During these difficult times, the research and medical communities around the world have come together to rapidly produce data on and find treatments for COVID-19. We at the Franklin are proud to be part of these extraordinary efforts. Here is a current summary of our efforts:
Nanobodies against SARS-CoV-2
The Protein Production UK (PPUK) team, led by Professor James Naismith and Professor Ray Owens, have identified, produced, and refined nanobodies – potent antibody tools derived from camelids – against the SARS-CoV-2 spike protein. These nanobodies show powerful neutralising capabilities, have strong potential as a therapy and these agents are now progressing into animal trials.
In less than two months, Franklin scientists:
Invented nanobodies that bind with nanomolar affinity to the receptor binding domain of the Covid-19 spike protein.
Utilised single particle electron microscopy and X-ray crystallographic analysis to identify the interactions between amino acid side chains that drive the higher affinity achieved during in vitro affinity maturation of the nanobodies.
These structural studies show The Franklin nanobody targets a new epitope and blocks the ability of the virus to bind its human target receptor.
Developed an engineered antibody, combining human and nanobody components which shows potent neutralization activity against live SARS-CoV-2. A patent on these molecules has been filed.
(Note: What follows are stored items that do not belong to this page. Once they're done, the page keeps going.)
(* ===== verification/Snapshot.v ===== *)
(** * Row snapshots ([crates/koshi-terminal/src/grid/row_snapshot.rs])

    One row as frames and history share it: its encoded bytes, its metadata,
    its text byte count, the image cells the encoding leaves out, and the
    decoded cells once somebody asked for them. [None] is a panic. A buffer
    passed in to encode into is cleared first and its capacity is not part of
    the model; the base64 of a stored row is a library's. *)

From S2P Require Import Prelude Varint Utf8 Style Cell RowEncoder RowDecoder RowItems RowRoundTrip.
From S2P Require Import RowContract.
From stdpp Require Import strings options.
#[local] Open Scope N_scope.

(** ** Definitions *)

Record RowImageCell := MkRowImageCell { image_column_index : N; image_cell_extra : CellExtra }.

Record RowSnapshot := MkRowSnapshot
  { encoded_row_bytes : list N;
    snapshot_metadata : RowMetadata;
    snapshot_text_byte_count : nat;
    image_cells : list RowImageCell;
    decoded_row_cells : option (list Cell) }.

Record RepaddedRow := MkRepaddedRow { row_snapshot : RowSnapshot; run_cell_count : N }.

Inductive StoredRowError :=
  | InvalidBase64
  | Undecodable (e : RowDecodeError)
  | RowEndMismatch
  | ImageCellPastRow (column_index : N)
  | ImageCellsOutOfOrder
  | ImageCellWithoutImage (column_index : N).

(** The loop that collects the image cells. *)
Definition list_row_image_cells (row_cells : list Cell) : list RowImageCell :=
  omap (fun cell : nat * Cell =>
    extra ← get_image_cell_extra cell.2; Some (MkRowImageCell (as_u16 (N.of_nat cell.1)) extra))
    (enumerate row_cells).

Definition from_padded_row_cells (row_cells : list Cell) (column_count : N)
    (plain_row_style : option Style) (metadata : RowMetadata) : option RowSnapshot :=
  '(bytes, text_byte_count) ←
    encode_padded_row_cells row_cells column_count plain_row_style (row_end metadata);
  let cells_with_image_data := if bool_decide (is_Some plain_row_style) then [] else row_cells in
  Some (MkRowSnapshot bytes metadata text_byte_count (list_row_image_cells cells_with_image_data) None).

Definition from_row_cells (row_cells : list Cell) (metadata : RowMetadata) : option RowSnapshot :=
  column_count ← u16_try_from (N.of_nat (length row_cells));
  from_padded_row_cells row_cells column_count None metadata.

Definition from_encoded_row_bytes (bytes : list N) (column_count : N) : decoding RowSnapshot :=
  encoded_row_shape ← read_encoded_row_shape bytes;
  if negb (shape_column_count encoded_row_shape =? column_count)
  then failed (ValueOutOfRange "column_count" (shape_column_count encoded_row_shape))
  else
    row ← decode_row_cells bytes;
    ok (MkRowSnapshot bytes (MkRowMetadata (decoded_row_end row) false)
          (compute_text_byte_count (row_cells row) (decoded_row_end row)) [] (Some (row_cells row))).

(** The loop of [from_stored_row] over the image cells. *)
Fixpoint place_stored_image_cells (previous_column_index : option N) (image_cells : list RowImageCell)
    (row_cells : list Cell) : outcome StoredRowError (list Cell) :=
  match image_cells with
  | [] => ok row_cells
  | image_cell :: image_cells =>
      let column_index := image_column_index image_cell in
      if match previous_column_index with Some p => column_index <=? p | None => false end
      then failed ImageCellsOutOfOrder
      else
        match row_cells !! N.to_nat column_index with
        | None => failed (ImageCellPastRow column_index)
        | Some row_cell =>
            let row_cell := set_cell_extra (image_cell_extra image_cell) row_cell in
            if bool_decide (get_image_cell_extra row_cell = None)
            then failed (ImageCellWithoutImage column_index)
            else place_stored_image_cells (Some column_index) image_cells
                   (<[N.to_nat column_index := row_cell]> row_cells)
        end
  end.

Definition from_stored_row (bytes : list N) (metadata : RowMetadata) (image_cells : list RowImageCell)
    : outcome StoredRowError RowSnapshot :=
  row ← map_err Undecodable (decode_row_cells bytes);
  if negb (bool_decide (decoded_row_end row = row_end metadata)) then failed RowEndMismatch
  else
    stored_cells ← place_stored_image_cells None image_cells (row_cells row);
    expect (from_row_cells stored_cells metadata).

Definition restore_image_cells (snapshot : RowSnapshot) (row_cells : list Cell) : option (list Cell) :=
  foldl (fun cells image_cell =>
    cells ← cells;
    let i := N.to_nat (image_column_index image_cell) in
    c ← cells !! i;
    Some (<[i := set_cell_extra (image_cell_extra image_cell) c]> cells))
    (Some row_cells) (image_cells snapshot).

Definition get_encoded_row_shape (snapshot : RowSnapshot) : option EncodedRowShape :=
  match read_encoded_row_shape (encoded_row_bytes snapshot) with
  | Some (inr shape) => Some shape
  | _ => None
  end.

(** The method of that name. *)
Definition snapshot_decode_row_cells (snapshot : RowSnapshot) : option (list Cell) :=
  match decode_row_cells (encoded_row_bytes snapshot) with
  | Some (inr row) => restore_image_cells snapshot (row_cells row)
  | _ => None
  end.

Definition repad_hard_row (snapshot : RowSnapshot) (column_count : N) : option (option RepaddedRow) :=
  if negb (bool_decide (row_end (snapshot_metadata snapshot) = Hard)) then Some None
  else
    match repad_encoded_row (encoded_row_bytes snapshot) column_count with
    | Some (inr (Some (bytes, run_cell_count))) =>
        Some (Some (MkRepaddedRow
          (MkRowSnapshot bytes (snapshot_metadata snapshot) (snapshot_text_byte_count snapshot)
             (image_cells snapshot) None) run_cell_count))
    | Some (inr None) => Some None
    | _ => None
    end.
Combining expertise in advanced biological imaging with electrons and X-rays, and with a leading capability in in nanobody development, The Franklin has demonstrated the ability to make discoveries at the pace necessary to be relevant to an unfolding pandemic. This work is a powerful case study that validates The Franklin’s choice to develop key technology platforms that will have applicability to other major problems in human health.
Professor Ben Davis, Director of the Next Generation Chemistry Theme and Professor James Naismith, Institute Director, are investigating the role of sugars in guiding SARS-CoV-2 into place during the infective process. There is strong evidence that the virus uses sugars on the cell surface to ‘stick’ like Velcro before binding occurs between the viral spike protein to the host ACE-2 receptor. The team have already identified novel sugar molecules which bind to the Spike protein.
The aim is to synthesise sugar molecules that probe mechanism allowing the potential design of molecules that bind tightly to Spike – these may modulate and even block binding to human cells, thereby reducing or preventing illness.
Rapid point of care testing
Rapid and accurate SARS-CoV-2 testing could be critical in clinical settings for patient triage, in addition to other settings where rapid and high throughput testing is required.
Current methods using PCR and immunochemical tests rely on primers, reagents, solvents and extraction methods. The fastest available tests currently take hours from sample to result. The development of tests which give near-instant results without the need for laboratory analysis would have huge benefits and could be transformative for testing regimens in a range of settings.
Ambient mass spectrometry could provide this tool. Using mass spectra of patient test samples and quickly analysing for the presence of virus enables tests to be completed in seconds, without the need for expensive primers or reagents. The technology could be developed for point of care, such as hospital admissions, for direct diagnosis.
The Franklin Biological Mass Spectrometry theme leaders, in collaboration with Imperial College, NPL, and Waters, are investigating testing based on nasopharyngeal sampling swab analysis by ambient MS.